Pour Ibn Khaldûn, l'Etat est un processus contradictoire, construit
par une violence organisée, que son fonctionnement
l'amène cependant à affaiblir, puis anéantir. C'est dans le
monde "bédouin", où la violence des groupes est rendue nécessaire
par le souci de se défendre et de survivre, que l'Etat va puiser
la force nécessaire à son existence et à son maintien. Cette
force fond au bout d'un certain temps au feu de la pacification
étatique, et doit être renouvelée.
Il existe donc une relation intime et délétère entre l'Etat et
la tribu. L'une nourrit l'autre, et s'y engloutit. Ce mécanisme
simple admet une infinité de variantes et de nuances que Gabriel
Martinez-Gros étudie à la fois dans l'Introduction (Muqaddima)

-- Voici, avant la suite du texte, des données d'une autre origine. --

(* ===== verification/TransactionWatch.v ===== *)
(** * Agents that do everything at once

    What holds of an agent after any sequence of requests, tasks, packets and
    halves of the handlers of its timers; and what happens when a task
    overtakes the handler of a timer. *)
From S2P Require Import Prelude Bitstream Wire Fields Net Protocol TransactionProtocol TransactionProtocolSpec.
From S2P Require Import Hashtable Queue Pool NetSocket NetSocketSpec Timeout Transaction TransactionSpec TransactionStep.
From S2P Require Import TransactionRun TransactionAnswer.

(** ** Steps *)

(** What may happen to an agent: the application calls it, its dispatch
    queue runs a task, a timer fires and its handler runs its block, the
    handler of the timer of a transaction ends, its socket reads, writes or
    delivers. *)
Inductive transaction_op :=
| AppRequest (address : net_addr_t) (object : TransactionObject)
| AppEnable
| AppDisable
| RunTask
| TimerBlock (src : Z)
| TimerRest (transaction : Z)
| Deliver (out : Z * Z) (i : nat)
| Datagram (address : net_addr_t) (bytes : list Z)
| RunBlock
| Writable.

(** The handler of the timer of a transaction has run its block and is not at
    its end. *)
Definition handling (c : TransactionConfiguration) (transaction : Z) : bool :=
  match t_heap c !! transaction with
  | Some t =>
      valid (tr_timeout t) &&
      match t_sources c !! timerDispatchSource (tr_timeout t) with Some x => negb (src_armed x) | None => false end
  | None => false
  end.

Lemma handling_flight flight c m held pending p : flight_holds flight c m held pending -> handling c p = flight p.
Proof.
  intros [_ _ [Hs Hv Hf] _]. unfold handling. destruct (t_heap c !! p) as [t|] eqn:Et.
  - destruct (valid (tr_timeout t)) eqn:V.
    + destruct (Hv p t Et V) as (_ & d & ->). cbn. by rewrite negb_involutive.
    + destruct (flight p) eqn:F; [|done]. destruct (Hf p F) as (u & Eu & Vu). congruence.
  - destruct (flight p) eqn:F; [|done]. destruct (Hf p F) as (u & Eu & _). congruence.
Qed.

Lemma flight_handling flight c m held pending :
  flight_holds flight c m held pending -> flight_holds (handling c) c m held pending.
Proof.
  intros H. pose proof (fun p => handling_flight flight c m held pending p H) as E. destruct H as [Hm Hl Ht Hc].
  split; [done..| |done]. by apply (timers_flight (flight := flight)).
Qed.

(** ** Watched transactions *)

(** Every pending transaction has a timer that will fire, or a retry that was
    dispatched (behind its insertion, when that is still to come). *)
Record watched (flight : Z -> bool) (heap : gmap Z Transaction) (tasks : list transaction_task) (m : gmap Z Z) : Prop := {
  wt_table : forall id p t, m !! id = Some p -> heap !! p = Some t ->
    valid (tr_timeout t) = true /\ flight p = false \/ TaskRetry id ∈ tasks;
  wt_inserts : forall q1 q2 id p t, tasks = q1 ++ TaskInsert id p :: q2 -> heap !! p = Some t ->
    valid (tr_timeout t) = true /\ flight p = false \/ TaskRetry id ∈ q2;
}.

Lemma split_snoc {A} (l q1 q2 : list A) x y : l ++ [x] = q1 ++ y :: q2 ->
  (y = x /\ q2 = []) \/ exists q3, q2 = q3 ++ [x] /\ l = q1 ++ y :: q3.
Proof.
  destruct q2 as [|z q2 _] using rev_ind; intros E.
  - left. by apply app_inj_tail in E as [_ ->].
  - right. rewrite app_comm_cons, app_assoc in E. apply app_inj_tail in E as [-> ->]. by exists q2.
Qed.

Section Watched.
Context (flight : Z -> bool) (heap : gmap Z Transaction) (tasks : list transaction_task) (m : gmap Z Z).

Lemma watched_push task : watched flight heap tasks m ->
  (forall id p t, task = TaskInsert id p -> heap !! p = Some t -> valid (tr_timeout t) = true /\ flight p = false) ->
  watched flight heap (tasks ++ [task]) m.
Proof.
  intros [Ht Hi] Hn. split.
  - intros id p t E Et. destruct (Ht id p t E Et) as [V|V]; [by left|right]. apply elem_of_app. by left.
  - intros q1 q2 id p t E Et. apply split_snoc in E as [[E ->]|(q3 & -> & E)]; [left; by apply (Hn id p)|].
    destruct (Hi _ _ _ _ _ E Et) as [V|V]; [by left|right]. apply elem_of_app. by left.
Qed.

Lemma watched_pop task : watched flight heap (task :: tasks) m -> (forall id, task <> TaskRetry id) ->
  (forall id p, task <> TaskInsert id p) -> watched flight heap tasks m.
Proof.
  intros [Ht Hi] Hr _. split.
  - intros id p t E Et. destruct (Ht id p t E Et) as [V|V]; [by left|right].
    apply elem_of_cons in V as [V|V]; [by destruct (Hr id)|done].
  - intros q1 q2 id p t E Et. apply (Hi (task :: q1) q2 id p t); [by rewrite E|done].
Qed.

Lemma watched_insert id p : watched flight heap (TaskInsert id p :: tasks) m -> watched flight heap tasks (<[id := p]> m).
Proof.
  intros [Ht Hi]. split.
  - intros k q t E Et. apply lookup_insert_Some in E as [[<- <-]|[Hne E]]; [by apply (Hi [] tasks id p t)|].
    destruct (Ht k q t E Et) as [V|V]; [by left|right]. by apply elem_of_cons in V as [V|V].
  - intros q1 q2 k q t E Et. apply (Hi (TaskInsert id p :: q1) q2 k q t); [by rewrite E|done].
Qed.

Lemma watched_retry id : watched flight heap (TaskRetry id :: tasks) m -> watched flight heap tasks (delete id m).
Proof.
  intros [Ht Hi]. split.
  - intros k q t E Et. apply lookup_delete_Some in E as [Hne E].
    destruct (Ht k q t E Et) as [V|V]; [by left|right]. apply elem_of_cons in V as [V|V]; [congruence|done].
  - intros q1 q2 k q t E Et. apply (Hi (TaskRetry id :: q1) q2 k q t); [by rewrite E|done].
Qed.

Lemma watched_shrink heap' m' : watched flight heap tasks m -> heap' ⊆ heap -> m' ⊆ m -> watched flight heap' tasks m'.
Proof.
  intros [Ht Hi] Sh Sm. split.
  - intros id p t E Et. apply (Ht id p t); by eapply lookup_weaken.
  - intros q1 q2 id p t E Et. apply (Hi q1 q2 id p t E). by eapply lookup_weaken.
Qed.

(** A transaction that was given a timer. *)
Lemma watched_timed id p t' `{!Grounded flight p} : watched flight heap tasks (delete id m) -> valid (tr_timeout t') = true ->
  (m !! id = Some p \/ m !! id = None) -> watched flight (<[p := t']> heap) tasks m.
Proof.
  intros [Ht Hi] V Hm. split.
  - intros k q t E Et. apply lookup_insert_Some in Et as [[<- <-]|[Hne Et]]; [by left|].
    apply (Ht k q t); [|done]. rewrite lookup_delete_ne; [done|]. intros <-. destruct Hm; congruence.
  - intros q1 q2 k q t E Et. apply lookup_insert_Some in Et as [[<- <-]|[Hne Et]]; [by left|by apply (Hi q1 q2 k q)].
Qed.

(** The handler of a timer has run its block ... *)
Lemma watched_block table p t : watched flight heap tasks m -> ledger_holds table heap tasks m -> heap !! p = Some t ->
  watched (take_off p flight) heap (tasks ++ [TaskRetry (tr_id t)]) m.
Proof.
  intros [Ht Hi] Hl E. assert (F : forall q, q <> p -> take_off p flight q = flight q)
    by (intros q Hne; unfold take_off; by rewrite (proj2 (Z.eqb_neq q p))). split.
  - intros id q u Eq Eu. rewrite elem_of_app, list_elem_of_singleton. destruct (decide (q = p)) as [->|Hne].
    + destruct (lg_entries _ _ _ _ Hl id p Eq) as (t' & Et' & <-). rewrite E in Et'. injection Et' as <-. by right; right.
    + rewrite F by done. destruct (Ht id q u Eq Eu) as [V|V]; [by left|by right; left].
  - intros q1 q2 id q u Eq Eu. apply split_snoc in Eq as [[Eq _]|(q3 & -> & Eq)]; [done|].
    rewrite elem_of_app, list_elem_of_singleton. destruct (decide (q = p)) as [->|Hne].
    + assert (Hin : (id, p) ∈ inserts tasks) by (rewrite Eq, inserts_app; apply elem_of_app; right; by left).
      destruct (lg_inserts _ _ _ _ Hl id p Hin) as [(t' & Et' & <-) _]. rewrite E in Et'. injection Et' as <-. by right; right.
    + rewrite F by done. destruct (Hi _ _ _ _ _ Eq Eu) as [V|V]; [by left|by right; left].
Qed.

(** ... and ends. *)
Lemma watched_rest p t t' : watched flight heap tasks m -> flight p = true -> heap !! p = Some t ->
  watched (land p flight) (<[p := t']> heap) tasks m.
Proof.
  intros [Ht Hi] Fp E. assert (F : forall q, q <> p -> land p flight q = flight q)
    by (intros q Hne; unfold land; by rewrite (proj2 (Z.eqb_neq q p))). split.
  - intros id q u Eq Eu. destruct (decide (q = p)) as [->|Hne].
    + destruct (Ht id p t Eq E) as [[_ F']|V]; [congruence|by right].
    + rewrite lookup_insert_ne in Eu by done. rewrite F by done. by apply (Ht id q u).
  - intros q1 q2 id q u Eq Eu. destruct (decide (q = p)) as [->|Hne].
    + destruct (Hi q1 q2 id p t Eq E) as [[_ F']|V]; [congruence|by right].
    + rewrite lookup_insert_ne in Eu by done. rewrite F by done. by apply (Hi q1 q2 id q u).
Qed.

End Watched.

Lemma watched_flight flight flight' heap tasks m : (forall p, flight' p = flight p) ->
  watched flight heap tasks m -> watched flight' heap tasks m.
Proof. intros E [Ht Hi]. split; intros *; rewrite E; [apply Ht|apply Hi]. Qed.

Section Runs.
Context {order : Host}.
Context (calloc : gmap Z Transaction -> Z).
Context (source_create : gmap Z source -> Z).
Context (malloc_node : gmap Z queue_node_s -> option (Z * queue_node_s)).

Definition transaction_step (op : transaction_op) : prog TransactionConfiguration unit :=
  match op with
  | AppRequest address object => transactionRequest calloc source_create address object
  | AppEnable => transactionEnable
  | AppDisable => transactionDisable
  | RunTask => run_task source_create
  | TimerBlock src =>
      c <- get ;;
      if bool_decide (is_Some (t_sources c !! src)) then timer_block src ;; ret tt else ret tt
  | TimerRest transaction =>
      c <- get ;;
      if handling c transaction then timer_rest transaction else ret tt
  | Deliver out i => deliver out i
  | Datagram address bytes => on_socket (read_event (Some (address, bytes)))
  | RunBlock => on_socket (run_send_block malloc_node)
  | Writable => on_socket write_event
  end.

Fixpoint transaction_run (ops : list transaction_op) : prog TransactionConfiguration unit :=
  match ops with
  | [] => ret tt
  | op :: ops' => transaction_step op ;; transaction_run ops'
  end.

(** Objects fit in a packet, bytes are bytes. *)
Definition transaction_op_ok (op : transaction_op) : Prop :=
  match op with
  | AppRequest _ object => sendable_object object
  | Datagram _ bytes => Forall byte bytes
  | _ => True
  end.

(** The next task answers a request, and no packet is left for the answer or
    the request breaks the limits of its format. *)
Definition unserviceable (c : TransactionConfiguration) : Prop :=
  exists packet id tasks, t_queue c = TaskRequest packet id :: tasks /\
    (net_packet_alloc (t_socket c) = Done (0, t_socket c) \/
     exists k, s_packets (t_socket c) !! packet = Some k /\ request_limits (pk_bitstream k) = false).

et dans l'Histoire universelle d'Ibn Khaldûn. Il s'interroge
ensuite sur les conditions de pertinence de la théorie, de fait
bien adaptée à une histoire impériale dont on peut repérer la
mise en place en Orient dès le premier millénaire avant notre
ère, mais que les royaumes hellénistiques ou l'Empire romain
illustrent aussi. En revanche, l'histoire de l'Occident médiéval
et de l'Ancien Régime ne correspond guère à ce schéma, et
encore moins l'histoire des nations modernes. Mais une forme
d'épuisement du progrès économique, la mise en cause des
nations, le malaise des démocraties pourraient rendre actualité,
dans nos propres sociétés, à la théorie d'Ibn Khaldûn.